All tours will be refunded

News Link: http://newsforall.org/archives/4077

It's just breaking, but expect it to be Ukrainian Ministry of Emergency website tomorrow: http://www.mns.gov.ua/

I'm speechless.


----------



## Derelict-UK (Jun 22, 2011)

what's the reason behind it? are they doing safety checks on the buildings structure or is it work on the reactor?


----------



## UrbanX (Jun 22, 2011)

In my opinion it could be three things:
1) Something to do with new sarcophagus / maybe part of old sarcophagus has become damaged and they're being uber cautious etc.
2) Building collapse
3) Visitor falling to death / serious injury. 

I'm hoping there will be an official reason soon!


----------



## audi-adam (Jun 22, 2011)

understandable on either count i suppose , shame really as it a urbex paradise of sorts


----------



## krela (Jun 22, 2011)

I was under the impression this had been brewing for a while... can't put a finger on why though.


----------



## Curious Dragon (Jun 22, 2011)

Oh no!!! Thats ironic after our discussion earlier.

Where does that leave you and your visit? Has it been forced to a stop now then? Absolutely gutted for you if that is the case. More importantly... has there been any advice to tourists already out there if there is a higher risk than before?

I hope it isn't due to deterioration of the reactor site, safety is paramount.


----------



## UrbanX (Jun 22, 2011)

Curious Dragon said:


> Oh no!!! Thats ironic after our discussion earlier.
> 
> Where does that leave you and your visit? Has it been forced to a stop now then? Absolutely gutted for you if that is the case. More importantly... has there been any advice to tourists already out there if there is a higher risk than before?
> 
> I hope it isn't due to deterioration of the reactor site, safety is paramount.



I'm now back in the rainy UK. I think today had normal visitors from 11:00 - 15:00, and it closed after they left. I don't believe any 'tourists' were staying there today / tonight. 

I'm hoping to hear more tomorrow. Hopefully I can get some insider info from my guide, I will share anything I get.
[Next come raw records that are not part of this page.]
(* ===== verification/MockEcho.v ===== *)
(** A tuple for another node: the scheduler of the simulator writes it to the socket, the
    simulator sends it back as a received message, and the scheduler puts it at the
    node that is at that face. *)

From Stdlib Require Import ZArith Lia Bool String.
From stdpp Require Import base tactics list numbers option gmap.
From S2P Require Import Prelude Words Types RuntimeList Tuple SimpleTuple Heap Pqueues Node Loader Sim SimFacts SimRun SimTuples Mock MockRun.

#[local] Open Scope Z_scope.

(** ** A packed tuple *)

Lemma tuple_pack_frame m t vs buf size pos buf' pos' :
  tuple_denotes m t vs → addressable buf → Tuple.pack m t buf size pos = Ok (buf', pos') →
  0 <= pos <= pos' ∧ length buf' = length buf ∧ ∀ i, (i < Z.to_nat pos)%nat → buf' !! i = buf !! i.
Proof.
  intros Ht Hb Hp. unfold Tuple.pack in Hp. apply asserting_ok in Hp as [_ Hp].
  apply res_bind_ok in Hp as ([buf0 pos0] & H0 & Hp). apply asserting_ok in Hp as [_ Hp].
  destruct (scalar_pack_frame _ _ _ _ _ _ _ Hb H0) as (? & Hl0 & ? & Hag0).
  assert (Hb0 : addressable buf0) by (unfold addressable in *; by rewrite Hl0).
  destruct (pack_fields_frame _ _ _ _ _ _ _ _ _ Ht Hb0 Hp) as (Hl1 & _ & ? & Hag).
  split; [lia|]. split; [congruence|]. intros i Hi. rewrite <-Hag0 by done. apply Hag. lia.
Qed.

(** a position is an [int] *)
Lemma words_pack_below n l buf size pos buf' pos' :
  Words.pack n l buf size pos = Ok (buf', pos') → pos' < 2 ^ 31.
Proof. intros (_ & -> & _)%pack_ok. apply (swrap_range 32). lia. Qed.

Lemma pack_heads_below n len st : ∀ p buf size pos buf' pos',
  pos < 2 ^ 31 → RuntimeList.pack_heads n len st p buf size pos = Ok (buf', pos') → pos' < 2 ^ 31.
Proof.
  induction len as [|len IH]; intros p buf size pos buf' pos' Hp H; cbn in H; [by injection H as _ <-|].
  destruct (is_null p); [by injection H as _ <-|]. apply res_bind_ok in H as (c & _ & H).
  apply res_bind_ok in H as ([buf1 pos1] & H1%words_pack_below & H). by apply IH in H.
Qed.

Lemma pack_list_below n st p buf size pos buf' pos' :
  RuntimeList.pack n st p buf size pos = Ok (buf', pos') → pos' < 2 ^ 31.
Proof.
  unfold RuntimeList.pack. intros H. apply res_bind_ok in H as (len & _ & H).
  apply res_bind_ok in H as ([buf1 pos1] & H1%words_pack_below & H). apply asserting_ok in H as [_ H].
  by apply pack_heads_below in H.
Qed.

Lemma pack_fields_below m tfs : ∀ buf size pos buf' pos',
  pos < 2 ^ 31 → pack_fields m tfs buf size pos = Ok (buf', pos') → pos' < 2 ^ 31.
Proof.
  induction tfs as [|[type f] tfs IH]; intros buf size pos buf' pos' Hp H; cbn [pack_fields] in H;
    [by injection H as _ <-|].
  apply res_bind_ok in H as ([buf1 pos1] & H1 & H). apply asserting_ok in H as [_ H]. apply IH in H; [done|].
  destruct type; cbn [pack_field] in H1; try done;
    (by eapply words_pack_below) || (by eapply pack_list_below).
Qed.

Lemma simple_pack_below m s buf size pos buf' pos' :
  SimpleTuple.pack m s buf size pos = Ok (buf', pos') → pos' < 2 ^ 31.
Proof.
  unfold SimpleTuple.pack, Tuple.pack. intros H. apply res_bind_ok in H as ([buf1 pos1] & _ & H).
  apply asserting_ok in H as [_ H]. apply res_bind_ok in H as ([buf2 pos2] & H2%words_pack_below & H).
  apply asserting_ok in H as [_ H]. by apply pack_fields_below in H.
Qed.
(** ** What the scheduler does besides *)

Abbreviation agree := (agree threads).

Lemma agree_faces m s id n n' :
  agree m s → sim_of id s = Ok n → faces_of n' = faces_of n → agree m (put_sim id n' s).
Proof.
  intros Ha Hn Hf. apply (agree_put threads m s id n n' m Ha Hn); try done.
  intros Hs side. destruct (Hs side) as (v & ? & ? & Hface). exists v. split; [done|split; [done|]].
  unfold face_of. rewrite Hf. exact Hface.
Qed.

Lemma agree_view m s id n n' :
  agree m s → sim_of id s = Ok n → view_of n' = view_of n → agree m (put_sim id n' s).
Proof. intros Ha Hn Hv. apply (agree_faces m s id n); [done|done|]. by destruct (view_eq _ _ Hv). Qed.

(** only members that the topology does not depend on *)
Lemma agree_rest m s s' :
  agree m s → same_nodes s s' → flags s' = flags s → socket_messages s' = socket_messages s → agree m s'.
Proof.
  intros Ha Hs Hf Hm. apply (agree_same_nodes threads m s); [done|done|by rewrite Hf|rewrite Hm; apply Ha].
Qed.

Lemma send_send_rest info ts s s' :
  send_send_message info ts s = Ok s' → flags s' = flags s ∧ socket_messages s' = socket_messages s.
Proof.
  unfold send_send_message. intros H. do 4 apply res_bind_ok in H as (? & _ & H).
  apply res_bind_ok in H as ([buf pos] & _ & H). apply asserting_ok in H as [_ H].
  apply res_bind_ok in H as (m & _ & H). by apply write_socket_rest in H.
Qed.

Lemma send_send_agree info ts m s s' : agree m s → send_send_message info ts s = Ok s' → agree m s'.
Proof.
  intros Ha H. destruct (send_send_rest _ _ _ _ H) as [Ef Em].
  apply (agree_rest m s); [done|by eapply send_send_same|done|done].
Qed.

Lemma send_all_agree l m : ∀ s s', agree m s → send_all l s = Ok s' → agree m s'.
Proof.
  induction l as [|i l IH]; intros s s' Ha H; [by injection H as <-|]. cbn [send_all] in H.
  apply res_bind_ok in H as (s1 & H1 & H2). eapply IH; [|exact H2]. by eapply send_send_agree.
Qed.

Lemma check_delayed_agree fuel now m : ∀ s s', agree m s → check_delayed_loop fuel now s = Ok s' → agree m s'.
Proof.
  induction fuel as [|fuel IH]; intros s s' Ha H; [done|]. cbn [check_delayed_loop] in H.
  destruct (general_empty _); [by injection H as <-|].
  apply res_bind_ok in H as (best & _ & H). destruct (best <? now); [|by injection H as <-].
  apply res_bind_ok in H as ([info q] & _ & H). do 3 apply res_bind_ok in H as (? & _ & H).
  apply res_bind_ok in H as (s1 & H1 & H2). eapply IH; [|exact H2].
  eapply send_send_agree; [|exact H1]. by apply (agree_rest m s).
Qed.

Lemma instantiate_nodes_agree m ids : ∀ s s',
  agree m s → instantiate_nodes upper ids s = Ok s' → agree m s'.
Proof.
  induction ids as [|id ids IH]; intros s s' Ha H; cbn [instantiate_nodes] in H; [by injection H as <-|].
  apply res_bind_ok in H as (s1 & H1 & H). apply (IH s1 s'); [|done].
  destruct (sim_of id s) as [n|] eqn:Hn; [|unfold instantiate_node, alter_sim in H1; by rewrite Hn in H1].
  destruct (instantiate_node_lands upper id s n (agree_preds _ _ _ Ha) Hn) as (n' & E & B).
  rewrite E in H1. injection H1 as <-. apply (agree_faces m s id n); [done|done|].
  by rewrite (became_faces _ _ _ _ B).
Qed.

Lemma agree_flags m s f : agree m s → thread_mode f = threads → agree m (set_flags f s).
Proof. intros [H1 H2 H3 H4 H5 H6 H7] Hf. by split. Qed.

Lemma idle_agree now now' m s s' : agree m s → idle_round upper now now' s = Ok s' → agree m s'.
Proof.
  intros Ha H. unfold idle_round in H. apply res_bind_ok in H as (s1 & H1 & H).
  apply (send_pending_agree threads m s) in H1; [|done]. apply res_bind_ok in H as (s2 & H2 & H).
  assert (Ha2 : agree m s2).
  { destruct (_ && _); [|by injection H2 as <-]. destruct (_ <? now); [|by injection H2 as <-].
    apply res_bind_ok in H2 as (s3 & H2 & [= <-]). unfold instantiate_all_nodes in H2.
    apply asserting_ok in H2 as [_ H2]. apply asserting_ok in H2 as [_ H2].
    apply (instantiate_nodes_agree m) in H2; [|done]. apply agree_flags; [done|]. exact (agree_mode _ _ _ H2). }
  destruct (negb (thread_mode (flags s2))); [exact (check_delayed_agree _ _ _ _ _ Ha2 H)|by injection H as <-].
Qed.
(* ===== verification/_CoqProject ===== *)
-Q . S2P
Prelude.v
Trie.v
PageId.v
Update.v
TrieSpec.v
TriePos.v
PathProof.v
MultiProof.v
MultiProofCorrect.v
PageDiff.v
Wal.v
Bitbox.v
BitboxSync.v
Delta.v
Overlay.v
PageWalker.v
PagePaths.v
PageLeaves.v
PageWalkerCorrect.v
PageBuild.v
PageAdvance.v
PageWalk.v
PageDiffs.v
PageWalkSpec.v
PageRegion.v
PageCache.v
Worker.v
WorkerJoin.v
WorkerLoop.v
WorkerBatches.v
WorkerCorrect.v
WorkerShards.v
WorkerUpdate.v
Meta.v
Seglog.v
SeglogFiles.v
SeglogCorrect.v
SeglogSpec.v
Rollback.v
Store.v
StoreCorrect.v
StoreSpec.v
I too really hope nothing is up with #4.


----------



## Ramsgatonian (Jun 22, 2011)

Like you said, I hope this is not some kind of leak in the sarcophagus


----------



## Em_Ux (Jun 23, 2011)

Sounds like your trip was timed just right.
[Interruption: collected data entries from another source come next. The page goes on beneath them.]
Lemma filter_fmap {A B} (f : A → B) (P : B → Prop) `{∀ x, Decision (P x)} (l : list A) :
  filter P (f <$> l) = f <$> filter (λ x, P (f x)) l.
Proof.
  induction l as [|x l IH]; [done|]. rewrite fmap_cons, !filter_cons, IH. by case_decide.
Qed.

Lemma Forall_filter_mono {A} (P Q : A → Prop) `{∀ x, Decision (Q x)} l :
  Forall P l → Forall P (filter Q l).
Proof. rewrite !list.Forall_forall. intros HP x [_ ?]%list_elem_of_filter. auto. Qed.

(** ** Slices and [slice::binary_search_by] *)

(** [&l[a..b]]: a panic when the range is out of order or out of bounds. *)
Definition slice {A} (l : list A) (a b : nat) : option (list A) :=
  if (a <=? b) && (b <=? length l) then Some (take (b - a) (drop a l)) else None.

(** [&l[a..]] *)
Definition slice_from {A} (l : list A) (a : nat) : option (list A) :=
  if a <=? length l then Some (drop a l) else None.

Lemma slice_Some {A} (l : list A) a b :
  a ≤ b → b ≤ length l → slice l a b = Some (take (b - a) (drop a l)).
Proof.
  intros H1 H2. unfold slice. by rewrite (proj2 (Nat.leb_le _ _) H1), (proj2 (Nat.leb_le _ _) H2).
Qed.

Lemma slice_from_Some {A} (l : list A) a :
  a ≤ length l → slice_from l a = Some (drop a l).
Proof. intros H. unfold slice_from. by rewrite (proj2 (Nat.leb_le _ _) H). Qed.

(** [l[a..b].copy_from_slice(src)]: a panic when the range is out of bounds or the
    lengths differ. *)
Definition copy_from_slice {A} (l : list A) (a b : nat) (src : list A) : option (list A) :=
  if (a <=? b) && (b <=? length l) && (b - a =? length src)
  then Some (take a l ++ src ++ drop b l) else None.

Lemma copy_from_slice_Some {A} (l : list A) a b src :
  a ≤ b → b ≤ length l → length src = b - a →
  copy_from_slice l a b src = Some (take a l ++ src ++ drop b l).
Proof.
  intros Ha Hb Hs. unfold copy_from_slice.
  rewrite (proj2 (Nat.leb_le _ _) Ha), (proj2 (Nat.leb_le _ _) Hb). simpl.
  by rewrite Hs, Nat.eqb_refl.
Qed.

Lemma copy_from_slice_inv {A} (l : list A) a b src r :
  copy_from_slice l a b src = Some r →
  a ≤ b ∧ b ≤ length l ∧ length src = b - a ∧ r = take a l ++ src ++ drop b l.
Proof.
  unfold copy_from_slice. destruct (Nat.leb_spec a b), (Nat.leb_spec b (length l)),
    (Nat.eqb_spec (b - a) (length src)); naive_solver.
Qed.

Lemma copy_from_slice_lookup {A} (l : list A) a b src r i :
  copy_from_slice l a b src = Some r →
  r !! i = if (a <=? i) && (i <? b) then src !! (i - a) else l !! i.
Proof.
  intros (Ha & Hb & Hs & ->)%copy_from_slice_inv.
  destruct (Nat.leb_spec a i); simpl.
  - rewrite lookup_app_r by (rewrite length_take; lia). rewrite length_take, Nat.min_l by lia.
    destruct (Nat.ltb_spec i b).
    + by rewrite lookup_app_l by lia.
    + rewrite lookup_app_r, lookup_drop by lia. f_equal. lia.
  - by rewrite lookup_app_l, lookup_take_lt by (rewrite ?length_take; lia).
Qed.

Lemma copy_from_slice_length {A} (l : list A) a b src r :
  copy_from_slice l a b src = Some r → length r = length l.
Proof.
  intros (Ha & Hb & Hs & ->)%copy_from_slice_inv.
  rewrite !length_app, length_take, length_drop. lia.
Qed.

(** The result of [binary_search_by]: [Ok i] is [inl i], [Err i] is [inr i].  The
    loop halves [size]; [fuel] is the length of the slice. *)
Fixpoint binary_search_loop {A} (f : A → comparison) (l : list A) (fuel base size : nat) : nat :=
  match fuel with
  | 0 => base
  | S fuel' =>
      if size <=? 1 then base
      else
        let half := size / 2 in
        let mid := base + half in
        let base' :=
          match l !! mid with
          | Some x => match f x with Gt => base | _ => mid end
          | None => base
          end in
        binary_search_loop f l fuel' base' (size - half)
  end.

Definition binary_search_by {A} (f : A → comparison) (l : list A) : nat + nat :=
  match l with
  | [] => inr 0
  | _ =>
      let base := binary_search_loop f l (length l) 0 (length l) in
      match l !! base with
      | Some x =>
          match f x with
          | Eq => inl base
          | Lt => inr (base + 1)
          | Gt => inr base
          end
      | None => inr base
      end
  end.

(** The order a slice must have for the search to be meaningful: first the
    elements that compare [Lt], then those that compare [Eq], then [Gt]. *)
Definition search_sorted {A} (f : A → comparison) (l : list A) : Prop :=
  ∀ i j x y, i < j → l !! i = Some x → l !! j = Some y →
    (f y = Lt → f x = Lt) ∧ (f x = Gt → f y = Gt).

Lemma binary_search_loop_spec {A} (f : A → comparison) (l : list A) fuel base size :
  search_sorted f l →
  1 ≤ size → size ≤ fuel + 1 → base + size ≤ length l →
  (∀ i x, base + size ≤ i → l !! i = Some x → f x = Gt) →
  (base ≠ 0 → ∀ x, l !! base = Some x → f x ≠ Gt) →
  let b := binary_search_loop f l fuel base size in
  b < length l ∧ (∀ i x, b < i → l !! i = Some x → f x = Gt) ∧
  (b ≠ 0 → ∀ x, l !! b = Some x → f x ≠ Gt).
Proof.
  intros Hs. revert base size.
  induction fuel as [|fuel IH]; intros base size H1 Hf Hb Hhi Hlo;
    cbn [binary_search_loop].
  { split_and!; [lia| |done]. intros i x Hi. apply Hhi. lia. }
  destruct (Nat.leb_spec size 1) as [Hsz|Hsz].
  { split_and!; [lia| |done]. intros i x Hi. apply Hhi. lia. }
  assert (Hhalf : 1 ≤ size / 2 ∧ 2 * (size / 2) ≤ size).
  { split; [apply Nat.div_le_lower_bound; lia|apply Nat.Div0.mul_div_le]. }
  destruct (lookup_lt_is_Some_2 l (base + size / 2)) as [x Hx]; [lia|].
  rewrite Hx. destruct (f x) eqn:E; apply IH; try lia.
  - intros i y Hi. apply Hhi. lia.
  - intros _ y Hy. simplify_eq. congruence.
  - intros i y Hi. apply Hhi. lia.
  - intros _ y Hy. simplify_eq. congruence.
  - intros i y Hi Hy. destruct (decide (i = base + size / 2)) as [->|]; [congruence|].
    eapply (proj2 (Hs (base + size / 2) i x y ltac:(lia) Hx Hy)). done.
  - done.
Qed.

Lemma binary_search_by_spec {A} (f : A → comparison) (l : list A) :
  search_sorted f l →
  match binary_search_by f l with
  | inl i => ∃ x, l !! i = Some x ∧ f x = Eq
  | inr i => i ≤ length l ∧ (∀ j x, j < i → l !! j = Some x → f x = Lt) ∧
             (∀ j x, i ≤ j → l !! j = Some x → f x = Gt)
  end.
Proof.
  intros Hs. unfold binary_search_by. destruct l as [|x0 l0]; [simpl; naive_solver lia|].
  set (l := x0 :: l0) in *.
  pose proof (binary_search_loop_spec f l (length l) 0 (length l) Hs) as Hb.
  destruct Hb as (Hb & Hhi & Hlo); [subst l; simpl; lia|lia|lia| |done|].
  { intros i x Hi Hx. apply lookup_lt_Some in Hx. lia. }
  set (b := binary_search_loop f l (length l) 0 (length l)) in *. cbv zeta.
  destruct (lookup_lt_is_Some_2 l b Hb) as [x Hx]. rewrite Hx.
  destruct (f x) eqn:E; [eauto| |]; split_and!; try lia.
  - intros j y Hj Hy. destruct (decide (j = b)) as [->|]; [congruence|].
    eapply (proj1 (Hs j b y x ltac:(lia) Hy Hx)). done.
  - intros j y Hj. apply Hhi. lia.
  - intros j y Hj Hy. destruct (decide (b = 0)); [lia|]. destruct (Hlo n x Hx). done.
  - intros j y Hj Hy. destruct (decide (j = b)) as [->|]; [congruence|]. apply Hhi with j; auto. lia.
Qed.

(** The search with a comparison that can panic: every element it looks at must be
    comparable. *)
Fixpoint try_binary_search_loop {A} (f : A → option comparison) (l : list A)
    (fuel base size : nat) : option nat :=
  match fuel with
  | 0 => Some base
  | S fuel' =>
      if size <=? 1 then Some base
      else
        let half := size / 2 in
        let mid := base + half in
        let? base' :=
          match l !! mid with
          | Some x => let? c := f x in Some (match c with Gt => base | _ => mid end)
          | None => Some base
          end in
        try_binary_search_loop f l fuel' base' (size - half)
  end.

Definition try_binary_search_by {A} (f : A → option comparison) (l : list A) : option (nat + nat) :=
  match l with
  | [] => Some (inr 0)
  | _ =>
      let? base := try_binary_search_loop f l (length l) 0 (length l) in
      match l !! base with
      | Some x =>
          let? c := f x in
          Some (match c with
                | Eq => inl base
                | Lt => inr (base + 1)
                | Gt => inr base
                end)
      | None => Some (inr base)
      end
  end.

Lemma try_binary_search_loop_some {A} (f : A → option comparison) l fuel base size r d :
  try_binary_search_loop f l fuel base size = Some r →
  binary_search_loop (λ x, default d (f x)) l fuel base size = r.
Proof.
  revert base size. induction fuel as [|fuel IH]; intros base size;
    cbn [try_binary_search_loop binary_search_loop]; [by intros [= ->]|].
  destruct (size <=? 1); [by intros [= ->]|]. cbv zeta.
  destruct (l !! (base + size / 2)) as [x|]; cbn [mbind option_bind]; [|apply IH].
  destruct (f x) as [c|]; cbn [mbind option_bind default from_option id]; [|done].
  destruct c; apply IH.
Qed.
Lets hope all is ok there.


----------



## kathyms (Jun 23, 2011)

*closed*

yes it reads big checks are being done, we await for your next instalment with bated breath.


----------



## Acebikerchick (Jun 23, 2011)

Lets hope there just doing "essential" maintenance repairs....


----------



## sYnc_below (Jun 23, 2011)

krela said:


> I was under the impression this had been brewing for a while... can't put a finger on why though.



Something to do with the New Safe Confinement being 8 years overdue by any chance?


----------



## UrbanX (Jun 23, 2011)

This came out today, but I'd hardly call it an update. 
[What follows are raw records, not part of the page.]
(** ** [trie.rs] *)

Abbreviation Node := (list u8) (only parsing).
Abbreviation KeyPath := (list u8) (only parsing).
Abbreviation ValueHash := (list u8) (only parsing).

Definition TERMINATOR : Node := replicate 32 x00.

Inductive NodeKind := Terminator | Leaf | Internal.

Record InternalData := { left : Node; right : Node }.
Record LeafData := { key_path : KeyPath; value_hash : ValueHash }.

#[global] Instance NodeKind_eq_dec : EqDecision NodeKind.
Proof. solve_decision. Defined.
#[global] Instance InternalData_eq_dec : EqDecision InternalData.
Proof. solve_decision. Defined.
#[global] Instance LeafData_eq_dec : EqDecision LeafData.
Proof. solve_decision. Defined.

(** ** [hasher.rs]: the traits *)

Class NodeHasher := {
  hash_leaf : LeafData → Node;
  hash_internal : InternalData → Node;
  node_kind : Node → NodeKind;
}.

(** What the documentation of the trait asks of an implementation: leaf and
    internal hashes are labelled as such, and no hash is the reserved terminator. *)
Class NodeHasherLaws `{NodeHasher} : Prop := {
  node_kind_leaf d : node_kind (hash_leaf d) = Leaf;
  node_kind_internal d : node_kind (hash_internal d) = Internal;
  node_kind_terminator : node_kind TERMINATOR = Terminator;
}.

Section kinds.
Context `{NodeHasher}.

Definition is_leaf (hash : Node) : bool := bool_decide (node_kind hash = Leaf).
Definition is_internal (hash : Node) : bool := bool_decide (node_kind hash = Internal).
Definition is_terminator (hash : Node) : bool := bool_decide (node_kind hash = Terminator).
End kinds.

(** [BinaryHash]: a hash of byte strings, with the default specialisation to two
    32-byte inputs. *)
Class BinaryHash := { hash : list u8 → Node }.

Section binary_hasher.
Context `{BinaryHash}.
> Today , 23 June, the Ministry of Emergency Situations said that the suspension of study visits to the Chernobyl zone is related to protested the prosecutor’s office .
> 
> This is due to the fact that the Prosecutor General’s Office filed a protest to the Order of the MOE, which was approved by order of visiting the Exclusion Zone . This procedure defines the rules for visiting the Chernobyl zone , routes, driving on visitors , who were traveling with an introductory purpose , time zone , appearance , etc. ” , – reported in the MOE. In the MOE considered its rightful order .
> Once registered with the Ministry of Justice, he (the order – Ed. ) agreed to a number of interested bodies . Namely, the SBU, the Health Ministry, the State Inspectorate for Nuclear Regulation , Ministry of Foreign Affairs ” , – the rescue agency.
> ...



I'll keep y'all posted, I have opened correspondance with my guide who is still in Chernobyl...


----------